Task details: Only the lines with the string "NeedMore" are needed; return each of them from the entries below.

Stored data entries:
(** * abbrase: the word-graph engine of the passphrase generator

    A shallow embedding of [abbrase.c]: the integer vectors, the adjacency
    codec, the construction of the word graph, the fuzzy matcher and one
    round of the passphrase generator, followed by the properties proved
    about them. *)

From Stdlib Require Import ZArith List Bool Lia Arith.
From Stdlib Require Import Sorting.Sorted.
Import ListNotations.
Open Scope Z_scope.

(* ================================================================== *)
(** * Machine integers and C strings *)

(** [int] is 32 bits wide.  Arithmetic on it is written with its
    two's-complement wrap-around ([wrap32]); where C leaves the overflow
    undefined this is the behaviour of the usual targets. *)
Definition INT_MAX : Z := 2147483647.
Definition INT_MIN : Z := -2147483648.

Definition wrap32 (z : Z) : Z := (z + 2147483648) mod 4294967296 - 2147483648.

(** [x << n] on [int]. *)
Definition shl32 (x : Z) (n : nat) : Z := wrap32 (Z.shiftl x (Z.of_nat n)).

(** A C string is held as the bytes that precede its terminating NUL, each
    an [unsigned char] value.  [char_at s i] is the read [s[i]]: a byte of
    the string, the terminator at index [strlen s], and nothing beyond. *)
Definition cstring := list Z.

Definition char_at (s : cstring) (i : nat) : option Z :=
  match nth_error s i with
  | Some c => Some c
  | None => if (i =? length s)%nat then Some 0 else None
  end.

(** How a call ends: with a value, with the process exiting through
    [err]/[errx] with a status, or with a read outside the string or the
    array that is read (the C code does not detect it). *)
Inductive outcome (A : Type) : Type :=
| Ok (a : A)
| Fatal (status : Z)
| OutOfBounds.
Arguments Ok {A} a.
Arguments Fatal {A} status.
Arguments OutOfBounds {A}.

Definition bind {A B} (m : outcome A) (k : A -> outcome B) : outcome B :=
  match m with
  | Ok a => k a
  | Fatal s => Fatal s
  | OutOfBounds => OutOfBounds
  end.

Notation "x <- m ;; k" := (bind m (fun x => k))
  (at level 61, m at next level, right associativity).
Notation "' p <- m ;; k" := (bind m (fun x => match x with p => k end))
  (at level 61, p pattern, m at next level, right associativity).

(** An array read [arr[i]]; outside the array it is undefined. *)
Definition lookup {A} (arr : list A) (i : Z) : outcome A :=
  if i <? 0 then OutOfBounds
  else match nth_error arr (Z.to_nat i) with
       | Some x => Ok x
       | None => OutOfBounds
       end.

(* ================================================================== *)
(** * struct IntVec *)

(** The vector is the list of its [len] populated cells; the capacity
    doubling of [intvec_append] is a matter of storage only. *)
Definition IntVec := list Z.

Definition intvec_alloc : IntVec := [].

Definition intvec_append (vec : IntVec) (val : Z) : IntVec := vec ++ [val].

Definition intvec_len (vec : IntVec) : Z := Z.of_nat (length vec).
(** C7, as amended.  The sync handler does not look at the shape of the
    credentials: once the body is validated, and whatever fields
    [internal_credentials] holds, its first external call is the SHOW TABLES
    statement sent to the source; when that statement fails, or the client
    cannot be built, the answer is 500 with [success: false], a null
    [syncId] and the message of the failure, and the store is untouched.
    The registry of required fields is consulted by the source-registration
    route only.  There, for a type outside the registry or credentials
    without one of the type's required fields, the route neither inserts
    nor calls anything and answers: 400 'Type and credentials are required'
    for the empty type; 400 'Invalid credentials for the selected type' when
    the check returns false; 500 'An unexpected error occurred' when, and
    only when, the check raises.  The check does not raise when every value
    in the credentials is a string and the type names no inherited member
    of the registry object. *)
Theorem credentials_checked_at_registration_only :
  (forall w s rawBody body,
      request_json w (reads s) = Ok rawBody ->
      requestSchema_safeParse rawBody = ParseOk body ->
      (ClickhouseClient w (Route.client_options (internal_credentials body))
       = Ok tt ->
       (exists response s' rest,
           Route.POST w s = (Ok response, s')
           /\ log s' = log s ++ EvQuery "SHOW TABLES" :: rest)
       /\ (forall e,
              show_tables w (queries s) = Throw e ->
              exists s',
                Route.POST w s = (Ok (Route.process_failed None e), s')
                /\ log s' = log s ++ [EvQuery "SHOW TABLES"]
                /\ db s' = db s))
      /\ (forall e,
             ClickhouseClient w (Route.client_options (internal_credentials body))
             = Throw e ->
             exists s',
               Route.POST w s = (Ok (Route.process_failed None e), s')
               /\ log s' = log s /\ db s' = db s)
      /\ (forall e,
             status (Route.process_failed None e) = 500
             /\ field "success" (Route.process_failed None e) = Some (JBool false)
             /\ field "syncId" (Route.process_failed None e) = Some JNull
             /\ field "error" (Route.process_failed None e)
                = Some (JStr (error_message e))))
  /\
  (forall w s props type creds,
      Sources.truthy_string (userId (auth w)) = true ->
      Sources.truthy_string (orgId (auth w)) = true ->
      request_json w (reads s) = Ok (JObj props) ->
      lookup "type" props = Some (JStr type) ->
      lookup "credentials" props = Some (JObj creds) ->
      (Sources.own type Sources.requiredFields = None
       \/ exists fields field,
            Sources.own type Sources.requiredFields = Some fields
            /\ In field fields /\ lookup field creds = None) ->
      exists response s',
        Sources.POST w s = (Ok response, s')
        /\ db s' = db s /\ log s' = log s
        /\ ((type = EmptyString
             /\ response
                = Sources.error_response "Type and credentials are required" 400)
            \/ (type <> EmptyString
                /\ Sources.validateCredentials w type (Some (JObj creds))
                   = Ok false
                /\ response
                   = Sources.error_response
                       "Invalid credentials for the selected type" 400)
            \/ (type <> EmptyString
                /\ (exists e,
                       Sources.validateCredentials w type (Some (JObj creds))
                       = Throw e)
                /\ response
                   = Sources.error_response "An unexpected error occurred" 500))
        /\ ((forall f v, lookup f creds = Some v -> exists x, v = JStr x) ->
            existsb (String.eqb type) Sources.inherited = false ->
            status response = 400
            /\ (type <> EmptyString ->
                field "error" response
                = Some (JStr "Invalid credentials for the selected type")))).
Proof.
  split.
  - intros w s rawBody body Hreq Hparse. split; [|split].
    + intro Hc. split.
      * rewrite POST_eq, Hreq, Hparse.
        destruct (Route.process w body (after_read s)) as [[response|e] s'] eqn:H;
          destruct (process_first_statement _ _ _ _ _ Hc H) as (rest & L);
          do 3 eexists; (split; [reflexivity|exact L]).
      * intros e He.
        rewrite POST_eq, Hreq, Hparse, process_eq, getTableData_eq, Hc,
          getAllTables_eq, Hc.
        change (queries (after_read s)) with (queries s). rewrite He.
        eexists. split; [reflexivity|]. split; reflexivity.
    + intros e He.
      rewrite POST_eq, Hreq, Hparse, process_eq, getTableData_eq, He.
      eexists. split; [reflexivity|]. split; reflexivity.
    + intro e. repeat split; reflexivity.
  - intros w s props type creds Hu Ho Hreq Htype Hcreds Hbad.
    pose proof (validateCredentials_rejects w type creds Hbad) as Hv.
    unfold Sources.POST. rewrite Hu, Ho. cbn [negb orb].
    unfold try_catch, bind, request_json_call, lift, ret. rewrite Hreq.
    cbn [get_prop]. rewrite Htype, Hcreds.
    cbn [Sources.truthy Sources.property_key negb orb].
    destruct (String.eqb_spec type EmptyString) as [E|N]; cbn [negb orb].
    + do 2 eexists. split; [reflexivity|]. split; [reflexivity|].
      split; [reflexivity|]. split; [left; now split|].
      intros _ _. split; [reflexivity|]. intro F. now destruct F.
    + destruct (Sources.validateCredentials w type (Some (JObj creds)))
        as [[|]|e] eqn:Ev.
      * now destruct Hv.
      * do 2 eexists. split; [reflexivity|]. split; [reflexivity|].
        split; [reflexivity|]. split; [right; left; now repeat split|].
        intros _ _. split; reflexivity.
      * do 2 eexists. split; [reflexivity|]. split; [reflexivity|].
        split; [reflexivity|].
        split; [right; right; repeat split; [exact N|now exists e]|].
        intros Hs Hi.
        now destruct (validateCredentials_strings w type creds e Hs Hi).
Qed.
(** The controller once a tracked contact has been forgotten. *)
Definition forget (touch : Touch) (c : InputController) : InputController :=
  set_touchPoints (delete (identifier touch) (touchPoints c)) c.

(** The controller after one tap at (5, 5) that ended at 50: its deferred
    callback is pending and due at 350. *)
Definition tapped : InputController :=
  run [TouchStart [mkTouch 0 5 5] 0; TouchEnd [mkTouch 0 5 5] 50] create.

(** A finger held at (5, 5) since 0. *)
Definition held : InputController := onTouchStart [mkTouch 0 5 5] 0 create.

End InputEdgeSpec.

Module CollabEdgeSpec.
Import Constants Collab.

(** Whether a call to the collaborators announces that a touch has been
    released. *)
Definition announces_release (e : Effect) : bool :=
  match e with
  | NetBroadcast (touch_event _ _ false) => true
  | NetSendTo _ (touch_event _ _ false) => true
  | _ => false
  end.

End CollabEdgeSpec.

Module LinkSpec.
Import Net.

Local Open Scope Z_scope.

(** A handler that writes the sender and the timestamp of the envelope to
    a log. *)
Definition logEnvelope (event : NetworkEvent unit) (log : list (string * Z))
  : list (string * Z) :=
  log ++ [(senderId event, timestamp event)].

(** A manager whose only handler logs the touch envelopes. *)
Definition loggingBus (localId : string)
  : NetworkManager unit (list (string * Z)) :=
  on TOUCH_EVENT logEnvelope (create localId).

Definition envelope (t : NetworkEventType) (sender : string) (stamp : Z)
  : NetworkEvent unit :=
  {| type := t; senderId := sender; timestamp := stamp; data := tt |}.

End LinkSpec.

Module QualitySpec.
Import Quality.

(** The rung of a preset on the ladder LOW, MEDIUM, HIGH. *)
Definition rung (q : QualityPreset) : Z :=
  match q with
  | LOW => 0
  | MEDIUM => 1
  | HIGH => 2
  | AUTO => 3
  end.

(** [autoAdjust] for each reading of the average frame rate, in order. *)
Definition autoAdjustAll (readings : list Q) (m : Monitor) : Monitor :=
  fold_left (fun m' avgFps => autoAdjust avgFps m') readings m.

End QualitySpec.

Module PortalsSpec.
Import Portals.

Local Open Scope Q_scope.

Definition radius_ok (p : Portal) : Prop :=
  MIN_RADIUS <= radius p /\ radius p <= MAX_RADIUS.

(** The invariant of the manager: the creation flag is set exactly while a
    portal is being created, the portal being created and the stored
    portals have a radius between [MIN_RADIUS] and [MAX_RADIUS], and the
    stored portals are active and valid. *)
Record inv (m : PortalManager) : Prop := mk_inv {
  inv_flag : isCreatingPortal m = bool_decide (is_Some (currentPortal m));
  inv_current : forall p, currentPortal m = Some p ->
                          radius_ok p /\ isActive p = false;
  inv_stored : forall i p, portals m !! i = Some p ->
                           radius_ok p /\ isActive p = true
                           /\ isValid p = true /\ id p = i
}.
(** [std::unreachable_sentinel_t]: compares unequal to every cursor. *)
Definition unreachable_sentinel_t : Type := unit.
Definition unreachable_sentinel : unreachable_sentinel_t := ().
Definition unreachable_eq {Const} (e : unreachable_sentinel_t)
    (x : iterator (Elem:=Elem) Const) : bool := false.

(** [std::ranges::subrange<I, std::unreachable_sentinel_t>]. *)
Record subrange := Subrange {
  first_ : iterator (Elem:=Elem) true;
  last_ : unreachable_sentinel_t
}.
Definition ranges_begin (r : subrange) : iterator true := first_ r.
Definition ranges_end (r : subrange) : unreachable_sentinel_t := last_ r.

Record take_before_view := TakeBeforeView {
  base_ : subrange;
  value_ : movable_box T
}.

Definition take_before_view_ctor (base : subrange) (value : T) : take_before_view :=
  {| base_ := base; value_ := Some value |}.

Local Abbreviation M := (St (gmap loc take_before_view)).

Definition construct_at (this : loc) (v : take_before_view) : M unit :=
  λ σ, Ok ((), <[this := v]> σ).

Definition read_view (this : loc) : M take_before_view :=
  λ σ, match σ !! this with
       | Some v => Ok (v, σ)
       | None => Undefined
       end.

Definition load (p : ptr) : M T :=
  match p with
  | None => lift Undefined
  | Some a => let* v := read_view a in lift (box_deref (value_ v))
  end.

(** [sentinel<true>] at this [V]. *)
Record sentinel := Sentinel {
  end_ : unreachable_sentinel_t;
  sentinel_value_ : ptr
}.

Definition sentinel_eq_impl (tidy : bool) {Const}
    (x : iterator (Elem:=Elem) Const) (y : sentinel) : M bool :=
  if tidy then
    if unreachable_eq (end_ y) x then ret true
    else
      let* t := lift fresh_T in
      let* e := lift (deref x) in
      ret (equal_to t e)
  else
    if unreachable_eq (end_ y) x then ret true
    else
      let* t := load (sentinel_value_ y) in
      let* e := lift (deref x) in
      ret (equal_to t e).

Definition sentinel_eq (x : iterator true) (y : sentinel) : M bool :=
  sentinel_eq_impl (tidy_obj traits) x y.
Definition sentinel_ne (x : iterator true) (y : sentinel) : M bool :=
  let* b := sentinel_eq x y in ret (negb b).

(** [begin() const]. *)
Definition view_begin (this : loc) : M (iterator true) :=
  let* v := read_view this in
  ret (ranges_begin (base_ v)).

(** [end() const]. *)
Definition view_end (this : loc) : M sentinel :=
  let* v := read_view this in
  if tidy_obj traits then
    ret (Sentinel (ranges_end (base_ v)) nullptr)
  else
    let* _ := lift (box_deref (value_ v)) in
    ret (Sentinel (ranges_end (base_ v)) (Some this)).
(** * Edge Impulse Linux SDK for Go: runner client and classification pipelines

    A shallow embedding of [runner.go] (the IPC client of the model process),
    of the audio classifier (package [audio]) and of the image classifier
    (package [image]), with the properties their specification states.

    Conventions.
    - Bytes are [Byte.byte]; the stream read from the Unix socket is a list of
      read events, one per [Read] call that returns.
    - A feature ([float64] in Go) is a [Z]: both pipelines only ever produce
      integral features below 2^24, which [float64] represents exactly.
    - [encoding/json], [net], [sync] and [image] are Go libraries, not code of
      this repository: marshalling is a parameter, the decoder's framing, the
      connection, the mutex and the colour models follow their documented
      behaviour. *)

From Stdlib Require Import ZArith QArith Lia Bool.
From Stdlib Require Import Strings.Byte Strings.String.
From stdpp Require Import base list strings gmap.

Local Open Scope Z_scope.

Abbreviation byte := Byte.byte.

(* ===================================================================== *)
(** * Part I: definitions *)
(* ===================================================================== *)

(** ** The transport *)

(** Failures a read or write on the socket can report. *)
Inductive IOErr : Type :=
| ErrEOF          (* the peer closed the stream *)
| ErrTimeout      (* the read deadline of five seconds passed *)
| ErrClosed       (* use of a connection that was closed locally *)
| ErrOther.

(** What one [Read] on the socket yields: the bytes that had arrived, or a
    failure. *)
Inductive ReadEvent : Type :=
| Data (bs : list byte)
| Fail (e : IOErr).

(** [net.Conn] as the runner sees it: what is still to be read, what was
    written so far, and whether [Close] was called on it. *)
Record Conn : Type := mkConn {
  incoming : list ReadEvent;
  outgoing : list byte;
  conn_closed : bool
}.

Definition set_incoming (c : Conn) (q : list ReadEvent) : Conn :=
  mkConn q (outgoing c) (conn_closed c).

(** [conn.Write(p)]: fails on a closed connection, else appends to the stream
    the peer reads. *)
Definition conn_write (p : list byte) (c : Conn) : Conn * option IOErr :=
  if conn_closed c then (c, Some ErrClosed)
  else (mkConn (incoming c) (outgoing c ++ p) false, None).

(** [conn.Read(p)] with [len(p) = n]: at most [n] bytes of what arrived; the
    rest of a longer arrival stays for the next read. With nothing pending the
    deadline passes. *)
Definition conn_read (n : nat) (c : Conn) : Conn * (list byte + IOErr) :=
  if conn_closed c then (c, inr ErrClosed)
  else match incoming c with
       | [] => (c, inr ErrTimeout)
       | Fail e :: q => (set_incoming c q, inr e)
       | Data bs :: q =>
           if (length bs <=? n)%nat then (set_incoming c q, inl bs)
           else (set_incoming c (Data (drop n bs) :: q), inl (take n bs))
       end.

(** [conn.Close()]: an error on the second call, which callers may ignore. *)
Definition conn_close (c : Conn) : Conn * option IOErr :=
  if conn_closed c then (c, Some ErrClosed)
  else (mkConn (incoming c) (outgoing c) true, None).

(** ** Framing of a JSON value, after the scanner of [encoding/json]

    [json.Decoder] scans the bytes it has buffered and stops right after the
    brace or bracket that closes the top-level value, without looking at the
    byte that follows. Where that is depends on the nesting depth and on
    whether the scanner is inside a string literal or after a backslash in
    one; the scanner below keeps exactly that. *)

Inductive ScanState : Type :=
| SBegin                    (* before the value: leading white space *)
| SValue (depth : nat)      (* inside [depth] open objects or arrays *)
| SString (depth : nat)     (* inside a string literal *)
| SEscape (depth : nat).    (* after a backslash in a string literal *)

Inductive StepResult : Type :=
| Continue (s : ScanState)
| EndValue
| ScanError.

Definition is_space (c : byte) : bool :=
  match c with
  | x20 | x09 | x0a | x0d => true
  | _ => false
  end.

Definition is_open (c : byte) : bool :=
  match c with x7b | x5b => true | _ => false end.      (* { [ *)

Definition is_close (c : byte) : bool :=
  match c with x7d | x5d => true | _ => false end.      (* } ] *)

Definition is_quote (c : byte) : bool :=
  match c with x22 => true | _ => false end.

Definition is_backslash (c : byte) : bool :=
  match c with x5c => true | _ => false end.

Definition scan_step (s : ScanState) (c : byte) : StepResult :=
  match s with
  | SBegin =>
      if is_space c then Continue SBegin
      else if is_open c then Continue (SValue 1)
      else ScanError
  | SValue d =>
      if is_quote c then Continue (SString d)
      else if is_open c then Continue (SValue (S d))
      else if is_close c then
        match d with
        | O => ScanError
        | S O => EndValue
        | S d' => Continue (SValue d')
        end
      else Continue (SValue d)
  | SString d =>
      if is_backslash c then Continue (SEscape d)
      else if is_quote c then Continue (SValue d)
      else Continue (SString d)
  | SEscape d => Continue (SString d)
  end.

Inductive ScanOutcome : Type :=
| Complete (n : nat)        (* the value ends after the first [n] bytes *)
| NeedMore (s : ScanState)  (* all bytes scanned, the value is still open *)
| Invalid.

(** Scanning the bytes of one refill from scanner state [s]. *)
Fixpoint scan (s : ScanState) (bs : list byte) : ScanOutcome :=
  match bs with
  | [] => NeedMore s
  | c :: bs' =>
      match scan_step s c with
      | EndValue => Complete 1
      | ScanError => Invalid
      | Continue s' =>
          match scan s' bs' with
          | Complete n => Complete (S n)
          | o => o
          end
      end
  end.

(** [j] is one JSON object or array from its first to its last byte. *)
Definition json_document (j : list byte) : Prop :=
  scan SBegin j = Complete (length j).

Inductive DecodeErr : Type :=
| DecSyntax                 (* the scanner rejected a byte *)
| DecIO (e : IOErr)         (* the refill failed before the value ended *)
| DecUnmarshal.             (* the value does not fit the response type *)

(** [Decoder.readValue]: refill from the connection until the scanner has seen
    a whole value. Returns the value's bytes and what the decoder has
    buffered beyond it ([Decoder.Buffered]). [buf] is what was scanned so
    far. *)
Fixpoint readValue (s : ScanState) (buf : list byte) (q : list ReadEvent)
  : (list byte * list byte + DecodeErr) * list ReadEvent :=
  match q with
  | [] => (inr (DecIO ErrTimeout), [])
  | Fail e :: q' => (inr (DecIO e), q')
  | Data bs :: q' =>
      match scan s bs with
      | Complete n => (inl (buf ++ take n bs, drop n bs), q')
      | Invalid => (inr DecSyntax, q')
      | NeedMore s' => readValue s' (buf ++ bs) q'
      end
  end.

Answer area:
| NeedMore (s : ScanState)  (* all bytes scanned, the value is still open *)
  | [] => NeedMore s
      | NeedMore s' => readValue s' (buf ++ bs) q'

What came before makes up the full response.